The Shearers Quarters sits tucked into a gentle rise at Waterview, a historic farm on Tasmania’s Bruny Island. Completed in 2012, the corrugated iron structure was the first of two major building projects crafted by John Wardle Architects on the property.
After purchasing the farm, architect John Wardle and his wife Susan embarked on a long journey that saw the restoration and rejuvenation of the landscape. Before contemplating built forms, they focused on the stewardship of the land, planting nearly 10,000 trees with family, friends and staff of John Wardle Architects. It was only then that The Shearers Quarters began to take form.
A humble undertaking, The Shearers Quarters tells a story of Waterview’s past. A strong effort was made to incorporate sustainable building practices wherever possible, which meant a considered and patient approach to sourcing materials. Externally, corrugated iron recalls a traditional agricultural shed. Internally, the structure is completely sheathed in timber. Apple-box timber is used to line the walls of the bedrooms, a nod to the land’s previous employment as a commercial apple orchard.
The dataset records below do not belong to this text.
(* ===== verification/Signals.v ===== *)
(** Signals (io/event.cpp, io/reactor.cpp): the handler of a signal writes its
    number to a pipe, whose reading end a reactor watches, and the reactor calls
    the function registered for it, until the event is deleted.

    A machine: the reactors of the process, which all use the one static pair
    [sigio_event::_signal_pipe], and signals that arrive between any two steps.
    A pipe is its content, oldest first. *)

From stdpp Require Import gmap.
From S2P Require Import Prelude DoubleBuffer Reactor.

(** A [signal_event]: its number, its function, known by a number, and whether
    its status is [EVENT_STATUS_DEL]. *)
Record signal_event := mk_sev { se_signum : Z; se_callback : Z; se_deleted : bool }.

(** What a reactor has for signals: the descriptor its [epoll] watches, as the
    number of the pipe, the signal events in its change list, a set of pointers,
    and [_signal_events], pointers as well. *)
Record signal_reactor := mk_sr {
  sr_watched : option nat;
  sr_changes : list Z;
  sr_events : gmap Z Z;
}.

(** [sg_pipe] is the pipe that [_signal_pipe] names; [sg_actions] are the signals
    whose action is [sigio_callback]; [sg_evs] are the signal events made, which
    nothing destroys, by address.  The histories: the signals written to a
    pipe, those read, with the function that was called, and the calls that the
    operating system refused. *)
Record signals := mk_signals {
  sg_pipes : list (list Z);
  sg_pipe : option nat;
  sg_actions : gset Z;
  sg_evs : gmap Z signal_event;
  sg_reactors : list signal_reactor;
  sg_sent : list Z;
  sg_read : list (Z * option Z);
  sg_dropped : list Z;
}.

Definition signals_new : signals := mk_signals [] None ∅ ∅ [] [] [] [].

Definition sg_with_reactors l (s : signals) : signals :=
  mk_signals (sg_pipes s) (sg_pipe s) (sg_actions s) (sg_evs s) l (sg_sent s) (sg_read s) (sg_dropped s).
Definition sg_with_evs m (s : signals) : signals :=
  mk_signals (sg_pipes s) (sg_pipe s) (sg_actions s) m (sg_reactors s) (sg_sent s) (sg_read s) (sg_dropped s).
Definition sg_with_pipes ps sent dropped (s : signals) : signals :=
  mk_signals ps (sg_pipe s) (sg_actions s) (sg_evs s) (sg_reactors s) sent (sg_read s) dropped.

Section Signals.
(** How many numbers a pipe holds (16384 of four bytes on Linux). *)
Variable capacity : Z.

(** [sigio_event::sigio_event] of a new reactor: the pair is replaced. *)
Definition sigio_event_new (s : signals) : signals :=
  mk_signals (sg_pipes s ++ [[]]) (Some (length (sg_pipes s))) (sg_actions s) (sg_evs s)
    (sg_reactors s ++ [mk_sr None [] ∅]) (sg_sent s) (sg_read s) (sg_dropped s).

(** [sigio_callback]: the result of [write] is not looked at. *)
Definition sigio_callback (signum : Z) (s : signals) : signals :=
  match sg_pipe s with
  | None => sg_with_pipes (sg_pipes s) (sg_sent s) (sg_dropped s ++ [signum]) s
  | Some p =>
      if len (default [] (sg_pipes s !! p)) <? capacity
      then sg_with_pipes (alter (fun c => c ++ [signum]) p (sg_pipes s)) (sg_sent s ++ [signum]) (sg_dropped s) s
      else sg_with_pipes (sg_pipes s) (sg_sent s) (sg_dropped s ++ [signum]) s
  end.

(** The change list of reactor [i] gets [p]. *)
Definition sr_change (p : Z) (r : signal_reactor) : signal_reactor :=
  mk_sr (sr_watched r) (set_insert p (sr_changes r)) (sr_events r).
Definition sg_change (i : nat) (p : Z) (s : signals) : signals :=
  sg_with_reactors (alter (sr_change p) i (sg_reactors s)) s.

(** [add_signal], where [new] gives the address [p]: the constructor of
    [signal_event] sets the action at once, and the event waits in the change
    list of the reactor. *)
Definition add_signal (i : nat) (p signum callback : Z) (s : signals) : signals :=
  sg_change i p
    (mk_signals (sg_pipes s) (sg_pipe s) ({[signum]} ∪ sg_actions s)
       (<[p := mk_sev signum callback false]> (sg_evs s)) (sg_reactors s) (sg_sent s) (sg_read s) (sg_dropped s)).

(** [reactor::del_event]: the event is marked at once, and its entry of the table
    goes with the next load; the action stays. *)
Definition del_signal (i : nat) (p : Z) (s : signals) : signals :=
  sg_change i p
    (sg_with_evs (alter (fun e => mk_sev (se_signum e) (se_callback e) true) p (sg_evs s)) s).

(** [load_event], in the order of the set: [emplace] keeps what is there, and a
    deleted event takes away whatever its number has.  The descriptor of the pipe
    is the one the static pair has when the reactor loads its event. *)
Definition load_signal (evs : gmap Z signal_event) (m : gmap Z Z) (p : Z) : gmap Z Z :=
  match evs !! p with
  | None => m
  | Some e =>
      if se_deleted e then delete (se_signum e) m
      else match m !! se_signum e with Some _ => m | None => <[se_signum e := p]> m end
  end.
Definition sr_load (s : signals) (r : signal_reactor) : signal_reactor :=
  mk_sr (match sr_watched r with Some p => Some p | None => sg_pipe s end) []
    (foldl (load_signal (sg_evs s)) (sr_events r) (sr_changes r)).
Definition load_signals (i : nat) (s : signals) : signals :=
  sg_with_reactors (alter (sr_load s) i (sg_reactors s)) s.

(** [signal_event::handle_event] and [handle_signal_event]: what is called. *)
Definition signal_handle_event (active_events : Z) (e : signal_event) : option Z :=
  if active_events =? EVENT_SIGNAL then Some (se_callback e) else None.
Definition sr_handle_signal (s : signals) (signum : Z) (r : signal_reactor) : option Z :=
  p ← sr_events r !! signum; e ← sg_evs s !! p; signal_handle_event EVENT_SIGNAL e.

(** [sigio_event::handle_event], when [epoll] reports the pipe that the reactor
    watches: what is read is the pipe of the static pair. *)
Definition sigio_handle_event (i : nat) (s : signals) : option signals :=
  r ← sg_reactors s !! i;
  w ← sr_watched r;
  match sg_pipes s !! w with
  | Some (_ :: _) =>
      p ← sg_pipe s;
      match sg_pipes s !! p with
      | Some (signum :: rest) =>
          Some (mk_signals (<[p := rest]> (sg_pipes s)) (sg_pipe s) (sg_actions s) (sg_evs s) (sg_reactors s)
                  (sg_sent s) (sg_read s ++ [(signum, sr_handle_signal s signum r)]) (sg_dropped s))
      | _ => Some s
      end
  | _ => None
  end.

Inductive sg_step :=
  | SgReactor
  | SgAddSignal (i : nat) (p signum callback : Z)
  | SgDelSignal (i : nat) (p : Z)
  | SgLoad (i : nat)
  | SgRaise (signum : Z)
  | SgHandle (i : nat).

(** A signal whose action was not set does not come here; a new event has an
    address of its own, and one that is deleted exists. *)
Definition sg_exec (a : sg_step) (s : signals) : option signals :=
  match a with
  | SgReactor => Some (sigio_event_new s)
  | SgAddSignal i p signum callback =>
      match sg_evs s !! p with None => Some (add_signal i p signum callback s) | Some _ => None end
  | SgDelSignal i p => match sg_evs s !! p with None => None | Some _ => Some (del_signal i p s) end
  | SgLoad i => Some (load_signals i s)
  | SgRaise signum => if bool_decide (signum ∈ sg_actions s) then Some (sigio_callback signum s) else None
  | SgHandle i => sigio_handle_event i s
  end.

Fixpoint sg_run (sched : list sg_step) (s : signals) : option signals :=
  match sched with [] => Some s | a :: sched => s ← sg_exec a s; sg_run sched s end.

(** * One reactor *)

Definition no_new_reactor (a : sg_step) : bool := match a with SgReactor => false | _ => true end.

(** The step deletes an event of signal [n]. *)
Definition deletes (n : Z) (s : signals) (a : sg_step) : bool :=
  match a with
  | SgDelSignal _ p => match sg_evs s !! p with Some e => se_signum e =? n | None => false end
  | _ => false
  end.
Fixpoint never_deleted (n : Z) (sched : list sg_step) (s : signals) : bool :=
  match sched with
  | [] => true
  | a :: sched =>
      negb (deletes n s a) && match sg_exec a s with Some s' => never_deleted n sched s' | None => true end
  end.

(** No event of signal [n] that the reactor has yet to load is deleted. *)
Definition none_pending (n : Z) (s : signals) (r : signal_reactor) : Prop :=
  forall p e, p ∈ sr_changes r -> sg_evs s !! p = Some e -> se_signum e = n -> se_deleted e = false.

(** The table calls [cb] for signal [n]. *)
Definition calls (n cb : Z) (s : signals) (r : signal_reactor) : Prop := sr_handle_signal s n r = Some cb.

(** One pipe, which the static pair names, and one reactor that watches it or
    nothing yet; nothing written is lost. *)
Record one_reactor (s : signals) (r : signal_reactor) (c : list Z) : Prop := {
  or_pipes : sg_pipes s = [c];
  or_pipe : sg_pipe s = Some 0%nat;
  or_reactors : sg_reactors s = [r];
  or_watched : sr_watched r = None \/ sr_watched r = Some 0%nat;
  or_sent : sg_sent s = (sg_read s).*1 ++ c;
  or_events n p : sr_events r !! n = Some p -> exists e, sg_evs s !! p = Some e /\ se_signum e = n;
}.

Lemma one_reactor_new : one_reactor (sigio_event_new signals_new) (mk_sr None [] ∅) [].
Proof. split; try done. by left. Qed.
Lemma calls_alt n cb s r :
  calls n cb s r <-> exists p e, sr_events r !! n = Some p /\ sg_evs s !! p = Some e /\ se_callback e = cb.
Proof.
  unfold calls, sr_handle_signal, signal_handle_event. rewrite Z.eqb_refl. split.
  - destruct (sr_events r !! n) as [p|]; [|done]. cbn. destruct (sg_evs s !! p) as [e|] eqn:E; [|done]. cbn.
    intros [= <-]. eauto.
  - intros (p & e & -> & He & <-). cbn. by rewrite He.
Qed.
Each space inside The Shearers Quarters remains simple and balanced. The space has room to breathe, with its only leading features a colourful bookshelf and a long, plank-like joinery piece that runs along the length of the living room – a moments pause honouring John’s collection of eclectic objects and fascination with the site’s history.
With much affection, Waterview and The Shearers Quarters have become an integral part of John Wardle Architects. Honouring craft and architectural practice, The Shearers Quarters both remembers its past and stands as a vision for the future.